Su vida era sencilla, sin lujos. Les traían la comida una vez al día. Por suerte, les pagaban puntualmente —una vez al mes—, y eso era mucho. Se aseaban en el Dniéper, y el retrete estaba al aire libre; todo como en un pueblo. Pero Matvey apreciaba incluso esa sencillez. Tras una vida llena de dificultades, hasta las modestas condiciones con vistas al Dniéper le parecían unas vacaciones.
«¡Esto es un balneario!», exclamó Vadim. «Sí, con seguridad y sin derecho a salir».
Lo que Matvey más valoraba de este trabajo era la confianza. Le habían confiado un objeto importante por una razón: era la recompensa a años de trabajo honesto. Fue aquí donde sintió especialmente que la responsabilidad tiene su precio. Y no siempre es dinero. A veces es respeto. A veces es silencio. Y a veces es el Dniéper bajo el sol de la mañana, cuando eres el primero en despertar, te lavas con agua fresca y sabes: hoy es tu turno. Y nadie te vigilará.
Matvey recordaba este período con cariño. Sí, no era una vida despreocupada, pero tenía su propia verdad. Sabía que cada día era su responsabilidad, y eso era lo que le daba sentido a la vida. Porque incluso en la vida sencilla, incluso en la seguridad, se puede encontrar algo extraordinario.
Un día, al atardecer, cuando el sol ya se ocultaba lentamente en el horizonte, un nuevo proveedor de materiales llegó inesperadamente a la obra. Era un joven camionero al que ninguno de los guardias de seguridad había visto antes. Rápidamente comenzó a descargar tablas, cemento y varios rollos de aislamiento.
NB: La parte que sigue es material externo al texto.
(* ===== verification/Inbox.v ===== *)
(** * Inboxes

    Order, paging and growth of the lists [ListEnvelopes] answers with. *)

From S2P Require Import Prelude GoStrings GoTime Storage Sql StoreSpec.

Local Open Scope Z_scope.

(** The rows of an inbox, with their ids. *)
Definition rows (path_id : string) (dir : Direction) (since : string) (s : Store) : list (string * Envelope) :=
  sort_by fst (filter (addressed path_id dir since) (map_to_list (s_envelopes s))).

(** Envelopes are stored under their own id. *)
Definition store_keys (s : Store) : Prop := ∀ k v, s_envelopes s !! k = Some v → e_MsgID v = k.

Lemma inbox_rows p d since s : inbox p d since s = snd <$> rows p d since s.
Proof. done. Qed.

Lemma filter_all {A} (P : A → Prop) `{!∀ x, Decision (P x)} l : Forall P l → filter P l = l.
Proof. induction 1 as [|x l Hx _ IH]; [done|]. rewrite filter_cons_True by done. by rewrite IH. Qed.

Section sorted.
Context {A : Type}.
Implicit Types (l : list (string * A)).

Definition before (a b : string * A) : Prop := row_le fst a b.

Lemma before_iff a b : before a b ↔ str_ltb (fst a) (fst b) = true ∨ fst a = fst b.
Proof.
  unfold before, row_le. split; [intros [?|[? _]]; auto|].
  intros [?|E]; [by left|right]. split; [done|]. by rewrite E.
Qed.

Lemma before_not a b : before a b → str_ltb (fst b) (fst a) = false.
Proof.
  rewrite before_iff. intros [H|E]; [|by rewrite E, str_ltb_irrefl].
  destruct (str_ltb (fst b) (fst a)) eqn:E; [|done].
  pose proof (str_ltb_trans _ _ _ H E) as E'. by rewrite str_ltb_irrefl in E'.
Qed.

(** Two lists sorted by id with the same rows are the same, when ids differ. *)
Lemma sorted_unique l1 l2 :
  NoDup (fst <$> l1) → l1 ≡ₚ l2 → StronglySorted before l1 → StronglySorted before l2 → l1 = l2.
Proof.
  intros Hn Hp H1 H2. apply (StronglySorted_unique_strong before); [|done..].
  intros x y Hx Hy Hxy Hyx. rewrite <- Hp in Hy.
  assert (E : fst x = fst y) by (by apply (row_le_anti fst)).
  apply list_elem_of_lookup_1 in Hx as [i Hi]. apply list_elem_of_lookup_1 in Hy as [j Hj].
  assert (i = j) as ->; [|congruence].
  eapply (NoDup_lookup (fst <$> l1)); [done|by rewrite list_lookup_fmap, Hi|].
  by rewrite list_lookup_fmap, Hj, E.
Qed.

Lemma sort_sorted l : StronglySorted before (sort_by fst l).
Proof. apply StronglySorted_merge_sort; apply _. Qed.

Lemma sort_perm l : sort_by fst l ≡ₚ l.
Proof. apply merge_sort_Permutation. Qed.

Lemma sort_nodup l : NoDup (fst <$> l) → NoDup (fst <$> sort_by fst l).
Proof. intros H. by rewrite sort_perm. Qed.

Lemma sorted_filter (P : string * A → Prop) `{!∀ x, Decision (P x)} l :
  StronglySorted before l → StronglySorted before (filter P l).
Proof.
  induction 1 as [|x l Hl IH Hall]; [constructor|]. rewrite filter_cons. destruct (decide (P x)); [|done].
  constructor; [done|]. rewrite Forall_forall in Hall |- *. intros y Hy. apply Hall.
  by apply list_elem_of_filter in Hy as [_ ?].
Qed.

Lemma nodup_fst_filter (P : string * A → Prop) `{!∀ x, Decision (P x)} l :
  NoDup (fst <$> l) → NoDup (fst <$> filter P l).
Proof.
  intros Hn. induction l as [|x l IH]; [constructor|]. rewrite fmap_cons in Hn.
  apply NoDup_cons in Hn as [Hx Hn]. rewrite filter_cons. destruct (decide (P x)); [|by apply IH].
  rewrite fmap_cons. apply NoDup_cons. split; [|by apply IH]. intros Hin. apply Hx.
  apply list_elem_of_fmap in Hin as (y & -> & Hy). apply list_elem_of_filter in Hy as [_ Hy].
  by apply list_elem_of_fmap_2.
Qed.

Lemma sort_filter (P : string * A → Prop) `{!∀ x, Decision (P x)} l :
  NoDup (fst <$> l) → sort_by fst (filter P l) = filter P (sort_by fst l).
Proof.
  intros Hn. apply sorted_unique.
  - by apply sort_nodup, nodup_fst_filter.
  - by rewrite !sort_perm.
  - apply sort_sorted.
  - apply sorted_filter, sort_sorted.
Qed.

(** In a sorted list the rows after the last of a prefix are the rest. *)
Lemma filter_after_prefix l1 x l2 :
  NoDup (fst <$> (l1 ++ x :: l2)) → StronglySorted before (l1 ++ x :: l2) →
  filter (λ y, str_ltb (fst x) (fst y) = true) (l1 ++ x :: l2) = l2.
Proof.
  intros Hn Hs.
  assert (H1 : Forall (λ y, before y x) l1 ∧ Forall (before x) l2 ∧ Forall (λ y, fst x ≠ fst y) l2).
  { rewrite fmap_app, fmap_cons in Hn. apply NoDup_app in Hn as (_ & _ & Hn).
    apply NoDup_cons in Hn as [Hx _]. split_and!.
    - clear Hx. induction l1 as [|y l1 IH]; [constructor|]. inversion Hs as [|? ? Hs' Hall]; subst.
      constructor; [|by apply IH]. rewrite Forall_app, Forall_cons in Hall. apply Hall.
    - induction l1 as [|y l1 IH]; simpl in Hs; inversion Hs; subst; [done|by apply IH].
    - apply Forall_forall. intros y Hy E. apply Hx. rewrite E. by apply list_elem_of_fmap_2. }
  destruct H1 as (Hb & Ha & Hne). rewrite filter_app, filter_cons_False by (by rewrite str_ltb_irrefl).
  assert (E1 : filter (λ y, str_ltb (fst x) (fst y) = true) l1 = []).
  { induction Hb as [|y l Hy _ IH]; [done|].
    rewrite filter_cons_False; [apply IH|]; try (by rewrite (before_not _ _ Hy)).
    - by inversion Hn.
    - by inversion Hs. }
  rewrite E1. simpl. clear E1 Hn Hs Hb. induction Ha as [|y l Hy _ IH]; [done|]. inversion Hne; subst.
  rewrite filter_cons_True; [f_equal; by apply IH|]. apply before_iff in Hy as [?|?]; done.
Qed.
End sorted.

Lemma rows_nodup p d since s : NoDup (fst <$> rows p d since s).
Proof. apply sort_nodup, nodup_fst_filter, NoDup_fst_map_to_list. Qed.

Lemma rows_sorted p d since s : StronglySorted before (rows p d since s).
Proof. apply sort_sorted. Qed.

Lemma elem_rows p d since s k v :
  (k, v) ∈ rows p d since s ↔
  s_envelopes s !! k = Some v ∧ e_PathID v = p ∧ e_Direction v = d ∧ str_ltb since k = true.
Proof.
  unfold rows. rewrite sort_perm, list_elem_of_filter, elem_of_map_to_list. unfold addressed. simpl. tauto.
Qed.

(** A later cursor leaves the rows after it. *)
Lemma rows_after p d since c s :
  str_ltb since c = true →
  rows p d c s = filter (λ y, str_ltb c (fst y) = true) (rows p d since s).
Proof.
  intros Hc. apply sorted_unique; [apply rows_nodup| |apply rows_sorted|apply sorted_filter, rows_sorted].
  apply NoDup_Permutation.
  - eapply NoDup_fmap_1, rows_nodup.
  - eapply NoDup_fmap_1, nodup_fst_filter, rows_nodup.
  - intros [k v]. rewrite list_elem_of_filter, !elem_rows. simpl. split; [|by intros (? & ? & ? & ? & ?)].
    intros (? & ? & ? & Hk). split_and!; try done. by eapply str_ltb_trans.
Qed.

(** The page after a page is the rest of the inbox. *)
Lemma rows_next_page p d since s (n : nat) k v :
  last (firstn n (rows p d since s)) = Some (k, v) → rows p d k s = skipn n (rows p d since s).
Proof.
  intros Hl. apply last_Some in Hl as [l1 Hl].
  assert (E : rows p d since s = l1 ++ (k, v) :: skipn n (rows p d since s)).
  { rewrite <- (take_drop n (rows p d since s)) at 1. rewrite Hl, <- app_assoc. done. }
  assert (Hk : str_ltb since k = true).
  { apply (elem_rows p d since s k v). rewrite E. apply elem_of_app. right. by left. }
  rewrite (rows_after p d since k s Hk). rewrite E at 1.
  apply (filter_after_prefix l1 (k, v)); rewrite <- E; [apply rows_nodup|apply rows_sorted].
Qed.

Lemma rows_ids p d since s : store_keys s → e_MsgID <$> inbox p d since s = fst <$> rows p d since s.
Proof.
  intros Hs. rewrite inbox_rows, <- list_fmap_compose. apply list_fmap_ext.
  intros i [k v] Hi. apply list_elem_of_lookup_2, elem_rows in Hi as [Hi _]. by apply Hs.
Qed.

(** ** Reading an inbox page by page *)

(** What a client does that follows the cursor of every page, for at most
    [fuel] pages. *)
Fixpoint walk (fuel : nat) (p : string) (d : Direction) (since : string) (s : Store) : list Envelope :=
  let page := firstn pageSize (inbox p d since s) in
  match fuel, last page with
  | S fuel, Some e => page ++ walk fuel p d (e_MsgID e) s
  | _, _ => page
  end.

Lemma walk_inbox fuel p d since s :
  store_keys s → (length (inbox p d since s) <= pageSize * fuel)%nat → walk fuel p d since s = inbox p d since s.
Proof.
  revert since. induction fuel as [|fuel IH]; intros since Hs Hl.
  - simpl. destruct (inbox p d since s); [done|simpl in Hl; lia].
  - cbn [walk]. destruct (last (firstn pageSize (inbox p d since s))) as [e|] eqn:El.
    + rewrite inbox_rows, <- fmap_take, fmap_last in El.
      destruct (last (firstn pageSize (rows p d since s))) as [[k v]|] eqn:Er; [|done]. injection El as <-.
      assert (Hk : e_MsgID v = k).
      { assert (Hin : (k, v) ∈ rows p d since s).
        { apply last_Some_elem_of in Er. apply elem_of_take in Er as (i & Hi & _).
          by apply list_elem_of_lookup_2 in Hi. }
        apply elem_rows in Hin as [Hin _]. by apply Hs. }
      rewrite Hk. assert (En : inbox p d k s = skipn pageSize (inbox p d since s)).
      { rewrite !inbox_rows, (rows_next_page _ _ _ _ _ _ _ Er). apply fmap_drop. }
      rewrite IH, En; [apply take_drop|done|]. rewrite En, length_drop. lia.
    + apply last_None in El. destruct (inbox p d since s); done.
Qed.

(** ** Inboxes after the writes *)

Lemma rows_ext p d since s' (l : list (string * Envelope)) :
  NoDup (fst <$> l) → StronglySorted before l →
  (∀ k v, (k, v) ∈ l ↔ s_envelopes s' !! k = Some v ∧ e_PathID v = p ∧ e_Direction v = d ∧ str_ltb since k = true) →
  rows p d since s' = l.
Proof.
  intros Hn Hs Hiff. apply sorted_unique; [apply rows_nodup| |apply rows_sorted|done].
  apply NoDup_Permutation; [eapply NoDup_fmap_1, rows_nodup|by eapply NoDup_fmap_1|].
  intros [k v]. by rewrite elem_rows, Hiff.
Qed.

Lemma rows_filter p d since s (Q : string * Envelope → Prop) `{!∀ x, Decision (Q x)} :
  rows p d since (with_envelopes (filter Q (s_envelopes s)) s) = filter Q (rows p d since s).
Proof.
  apply rows_ext.
  - apply nodup_fst_filter, rows_nodup.
  - apply sorted_filter, rows_sorted.
  - intros k v. rewrite list_elem_of_filter, elem_rows. simpl. rewrite map_lookup_filter_Some. tauto.
Qed.

Lemma rows_insert_other p d since s k v :
  ¬ addressed p d since (k, v) → s_envelopes s !! k = None →
  rows p d since (with_envelopes (<[k := v]> (s_envelopes s)) s) = rows p d since s.
Proof.
  intros Ha Hk. apply rows_ext; [apply rows_nodup|apply rows_sorted|].
  intros k' v'. rewrite elem_rows. simpl. rewrite lookup_insert_Some. split.
  - intros (H1 & H2). split; [|done]. right. split; [|done]. intros ->. congruence.
  - intros ([[-> ->]|[Hne H1]] & H2); [|done]. by destruct Ha.
Qed.

Lemma rows_insert p d since s k v :
  addressed p d since (k, v) → s_envelopes s !! k = None →
  rows p d since (with_envelopes (<[k := v]> (s_envelopes s)) s) ≡ₚ (k, v) :: rows p d since s.
Proof.
  intros Ha Hk. apply NoDup_Permutation.
  - eapply NoDup_fmap_1, rows_nodup.
  - apply NoDup_cons. split; [|eapply NoDup_fmap_1, rows_nodup]. rewrite elem_rows. intros [? _]. congruence.
  - intros [k' v']. rewrite elem_of_cons, !elem_rows. simpl. rewrite lookup_insert_Some. split.
    + intros ([[-> ->]|[Hne H1]] & H2); [by left|by right].
    + intros [[= -> ->]|(H1 & H2)]; [by split; [left|]|]. split; [|done]. right. split; [|done].
      intros ->. congruence.
Qed.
Todo parecía estar bien hasta que Matvey, por costumbre, comparó el albarán con los registros anteriores.
—Algo no cuadra —murmuró, revisando los papeles—. La semana pasada se suponía que iba a haber una entrega similar.
Dejó los documentos a un lado y se dirigió al almacén donde se guardaban las cargas anteriores. Unos minutos después regresó, detuvo al conductor y, sin alzar la voz, le preguntó con calma:
—Oye, amigo, ¿estás seguro de que tenías que traer la carga a esta dacha? Porque tengo los mismos datos duplicados en los albaranes. La fecha es la misma y la mercancía es exactamente la misma.
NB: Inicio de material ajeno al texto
(* ===== verification/Samples.v ===== *)
(** * Sample environments

    Concrete environments, requests and stores the theorems are instantiated at. *)

From S2P Require Import Prelude GoStrings GoTime Codec Http Storage Sql SQLite StoreSpec SQLiteRefines Crypto Mailbox.
From S2P Require Import Pairflow PairflowSpec.

Local Open Scope Z_scope.

(** 2026-04-18T12:00:00Z *)
Definition noon : Time := 1776513600 * Second.

Definition calm : Env := MkEnv (λ _, noon) (λ _, "00000000-0000-4000-8000-000000000001"%string) (λ _, None)
  (λ column, "constraint failed: UNIQUE constraint failed: " +:+ column)%string.

(** Every other statement fails. *)
Definition stormy : Env := MkEnv (λ n, noon + Z.of_nat n) (env_id calm)
  (λ n, if Nat.odd n then Some "database is locked"%string else None) (env_unique calm).

#[export] Instance calm_driver : DriverOK calm.
Proof. split; [reflexivity|done]. Qed.

#[export] Instance stormy_driver : DriverOK stormy.
Proof.
  split; [reflexivity|]. intros n msg. simpl. destruct (Nat.odd n); [|done]. by intros [= <-].
Qed.

Lemma calm_quiet : quiet calm.
Proof. done. Qed.

Lemma noon_text : FormatUTC noon = "2026-04-18T12:00:00Z"%string.
Proof. reflexivity. Qed.

Lemma wire_dec t : bool_decide (wire_time t) = true → wire_time t.
Proof. apply bool_decide_eq_true. Qed.

Lemma calm_clock : wire_ttl_clock calm.
Proof. intros n. split; apply wire_dec; reflexivity. Qed.

Definition start : World := MkWorld empty_db 0 0 0.

Lemma start_holds : holds (w_db start) empty_store.
Proof. split; [reflexivity|]. split; apply map_Forall_empty. Qed.

(** An Ed25519 for concrete runs: a signature starts with the first 8 bytes of the key. *)
#[export] Instance toyEd : Ed25519 := λ pub msg sig, HasPrefix sig (take_bytes 8 pub).

(** ** A pair and a message *)

(** JSON texts are written with single quotes. *)
Fixpoint quoted (s : string) : string :=
  match s with
  | EmptyString => EmptyString
  | String c s => String (if Ascii.eqb c "'" then "034" else c) (quoted s)
  end.

Definition keyA : string := "AQEBAQEBAQEBAQEBAQEBAQEBAQEBAQEBAQEBAQEBAQE".
Definition keyB : string := "AgICAgICAgICAgICAgICAgICAgICAgICAgICAgICAgI".
Definition sigA : string := "AQEBAQEBAQEBAQEBAQEBAQEBAQEBAQEBAQEBAQEBAQEBAQEBAQEBAQEBAQEBAQEBAQEBAQEBAQEBAQEBAQEBAQ".
Definition sigB : string := "AgICAgICAgICAgICAgICAgICAgICAgICAgICAgICAgICAgICAgICAgICAgICAgICAgICAgICAgICAgICAgICAg".
Definition pathAB : string := "nxc_-Biv03ptw7yS-0RzEBEncAbbTvpukCPNdGjAIzXSKk0".

Definition pairAB : Pair := MkPair pathAB "alice" keyA "" "bob" keyB "" "ed25519" "P-256" noon.

Definition paired_store : Store := with_pairs {[pathAB := pairAB]} empty_store.

Definition paired : World := MkWorld (encode_db paired_store) 0 0 0.

Lemma paired_holds : holds (w_db paired) paired_store.
Proof.
  split; [reflexivity|]. split; [apply map_Forall_empty..|].
  apply map_Forall_singleton. split; [reflexivity|]. split; [apply wire_dec; reflexivity|reflexivity].
Qed.

Definition message_id : string := "01900000-0000-7000-8000-000000000000".

Definition message_body : string := quoted ("{'version':'1','msg_id':'01900000-0000-7000-8000-000000000000'," +:+
  "'ts':'2026-04-18T12:00:00Z','path_id':'" +:+ pathAB +:+ "','ciphertext_sha256':" +:+
  "'8f434346648f6b96df89dda901c5176b10a6d83961dd3c1ac88b59b2dc327aa4','ciphertext':'aGk'}").

(** The requester posts it. *)
Definition post_message : Request :=
  MkRequest "PUT" ("/mailbox/" +:+ pathAB) "" {["X-Nexus-Signature" := [sigA]]} message_body false.

Lemma post_accepted : Status (fst (run calm (put post_message pathAB) paired)) = StatusAccepted.
Proof. reflexivity. Qed.

Definition message : Envelope := MkEnvelope message_id pathAB AToB noon "aGk" sigA message_body.

Definition delivered_store : Store := with_envelopes {[message_id := message]} paired_store.

Definition delivered : World := MkWorld (encode_db delivered_store) 0 0 0.

Lemma delivered_holds : holds (w_db delivered) delivered_store.
Proof.
  split; [reflexivity|]. destruct (proj2 paired_holds) as [_ H2 H3]. split; [|exact H2|exact H3].
  apply map_Forall_singleton. split; [reflexivity|]. split; [apply wire_dec; reflexivity|reflexivity].
Qed.

(** The owner acknowledges it. *)
Definition ack_message : Request :=
  MkRequest "POST" ("/mailbox/" +:+ pathAB +:+ "/ack") "" {["X-Nexus-Signature" := [sigB]]}
    (quoted ("{'ids':['" +:+ message_id +:+ "']}")) false.

Lemma ack_accepted : run calm (ack ack_message pathAB) delivered = (evictedResponse 1, MkWorld (encode_db paired_store) 0 0 3).
Proof. reflexivity. Qed.

(** ** A request and its approval *)

Definition half_json (id key sig extra : string) : string :=
  quoted ("{'nexus_id':'" +:+ id +:+ "','sig_alg':'ed25519','pubkey':'" +:+ key +:+
    "','endpoint':'','nonce':'n','ts':'2026-04-18T12:00:00Z','self_sig':'" +:+ sig +:+ "'" +:+ extra +:+ "}").

Definition request_id1 : string := "00000000-0000-4000-8000-000000000001".

Definition create_alice : Request :=
  MkRequest "POST" "/pair/request" "" ∅
    (quoted "{'target_nexus_id':'bob','requester':" +:+ half_json "alice" keyA sigA "" +:+ "}") false.

Definition approve_body : string := quoted "{'owner':" +:+ half_json "bob" keyB sigB "" +:+ "}".

Definition approve_bob : Request :=
  MkRequest "POST" ("/pair/requests/" +:+ request_id1 +:+ "/approve") "" ∅ approve_body false.

Definition half_alice : half := MkHalf "alice" "ed25519" keyA "" "" "" "n" "2026-04-18T12:00:00Z" sigA "".
Definition half_bob : half := MkHalf "bob" "ed25519" keyB "" "" "" "n" "2026-04-18T12:00:00Z" sigB "".

Definition request_alice : PairRequest :=
  MkPairRequest request_id1 StatusPending noon (Add noon requestTTL) "" (serializeHalf half_alice) "" "bob".

Definition requested_store : Store := with_requests {[request_id1 := request_alice]} empty_store.

Definition requested : World := MkWorld (encode_db requested_store) 0 0 0.

Lemma requested_holds : holds (w_db requested) requested_store.
Proof.
  split; [reflexivity|]. split; [apply map_Forall_empty| |apply map_Forall_empty].
  apply map_Forall_singleton. split_and!; [reflexivity|..]; split; (reflexivity || (apply wire_dec; reflexivity)).
Qed.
El conductor empezó a titubear, mirando a su alrededor con nerviosismo. Finalmente dijo:
—¿Qué más da? Ya lo acepté. Bueno, ¿quién se encarga de esto allí?
Matviy se alejó en silencio y marcó el número del jefe de la empresa de seguridad. En media hora, llegó el servicio de seguridad y comprobó que se trataba de una estafa: los materiales de construcción habían sido dados de baja varias veces y algunos se habían vendido a la izquierda. Si Matviy no se hubiera dado cuenta, se habrían sustraído fácilmente materiales de construcción por valor de decenas de miles de grivnas, y el propietario habría sufrido pérdidas considerables.
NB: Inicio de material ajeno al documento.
(* ===== verification/PairingTheorems.v ===== *)
(** * Theorems: pairing *)

From S2P Require Import Prelude GoStrings GoTime Codec Sha256 Json JsonUtf8 Http Storage Sql SQLite StoreSpec.
From S2P Require Import SQLiteRefines Patterns Replay Crypto Mailbox Pairflow PairflowKeys PairflowSpec Sched Samples.

Local Open Scope Z_scope.

(** C21: POST /pair/request, for every request and store: a valid, fresh and
    self-signed half is staged as a pending request that expires 24 hours later,
    and answered 201; a colliding id is answered 500; anything else 400; a driver
    failure is answered 500 too; only the first changes the store. *)
Theorem create_correct (Ed : Ed25519) (e : Env) `{!DriverOK e} (r : Request) (s : Store) (w : World) :
  wire_ttl_clock e → holds (w_db w) s → create_outcome e holds r s w (run e (createRequest r) w).
Proof. intros Hc Hh. apply create_run; [apply _|done..]. Qed.

Theorem create_correct_witness :
  create_outcome calm holds create_alice empty_store start (run calm (createRequest create_alice) start).
Proof. apply (create_correct toyEd calm); [exact calm_clock|exact start_holds]. Defined.

(** C22: what the owner decides.  POST /pair/requests/:id/approve, for every request
    and store: the approval of a pending request activates the pair of the two keys
    and marks the request approved, with the serialized half; a pair that exists with
    the same keys is kept and the request marked with the raw body, with other keys
    it is a conflict; a repeated approval by the pair's owner is answered 200 as
    before; anything else is an error and changes nothing.  A driver failure changes
    nothing, with the answer 500, or 409 when the pair was not read, or 200 when only
    the mark of a request whose pair exists failed; or it leaves the pair activated
    and the request pending, with the answer 500.
    Deny of a well-formed id answers 200 for a pending request, which it marks denied,
    and for a denied one, 404 for an unknown id, 409 for an approved or expired one; a
    driver failure is answered 500 and changes nothing; any other id is answered 400. *)
Theorem approve_correct (Ed : Ed25519) (e : Env) `{!DriverOK e} (r : Request) (id : string) (s : Store) (w : World) :
  holds (w_db w) s →
  (wire_clock e → approve_outcome e holds r id s w (run e (approve r id) w)) ∧
  (uuidRegex id = true →
   let '(resp, w') := run e (deny id) w in
   (resp = fst (denied id s) ∧ holds (w_db w') (snd (denied id s))) ∨
   (¬ quiet e ∧ Status resp = StatusInternalServerError ∧ holds (w_db w') s)) ∧
  (uuidRegex id = false → run e (deny id) w = (errorJSON StatusBadRequest "invalid_request_id", w)).
Proof.
  intros Hh. split_and!; [intros Hc; apply approve_run; [apply _|done..]| |].
  - intros Hu. exact (deny_run e holds id s w Hu Hh).
  - intros Hu. unfold deny. by rewrite Hu.
Qed.

Theorem approve_correct_witness :
  approve_outcome calm holds approve_bob request_id1 requested_store requested
    (run calm (approve approve_bob request_id1) requested) ∧
  let '(resp, w') := run calm (deny request_id1) requested in
  (resp = fst (denied request_id1 requested_store) ∧ holds (w_db w') (snd (denied request_id1 requested_store))) ∨
  (¬ quiet calm ∧ Status resp = StatusInternalServerError ∧ holds (w_db w') requested_store).
Proof.
  destruct (approve_correct toyEd calm approve_bob request_id1 requested_store requested requested_holds) as (Ha & Hd & _).
  split; [apply Ha, wire_ttl_wire, calm_clock|apply Hd; reflexivity].
Defined.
Tras este incidente, el gerente le dio las gracias personalmente a Matviy. Pero el mayor agradecimiento provino de los obreros, que ya trabajaban arduamente y que, debido al fraude, podrían haberse quedado sin herramientas ni materiales y, lo que es más importante, sin sueldo.
—¿Ves? —dijo Vadim aquella noche, sentados en el muelle, contemplando el Dniéper—. Menos mal que no somos de los que se dejan distraer. Porque a veces la atención es un arma. Y la honestidad, un escudo.
Matviy sonrió. Sabía que aquello no era heroísmo ni una hazaña. Era simplemente la costumbre de ser humano, incluso cuando nadie lo veía. Por eso se recibe una recompensa, no material, aunque no estaría mal, sino moral, que da tranquilidad.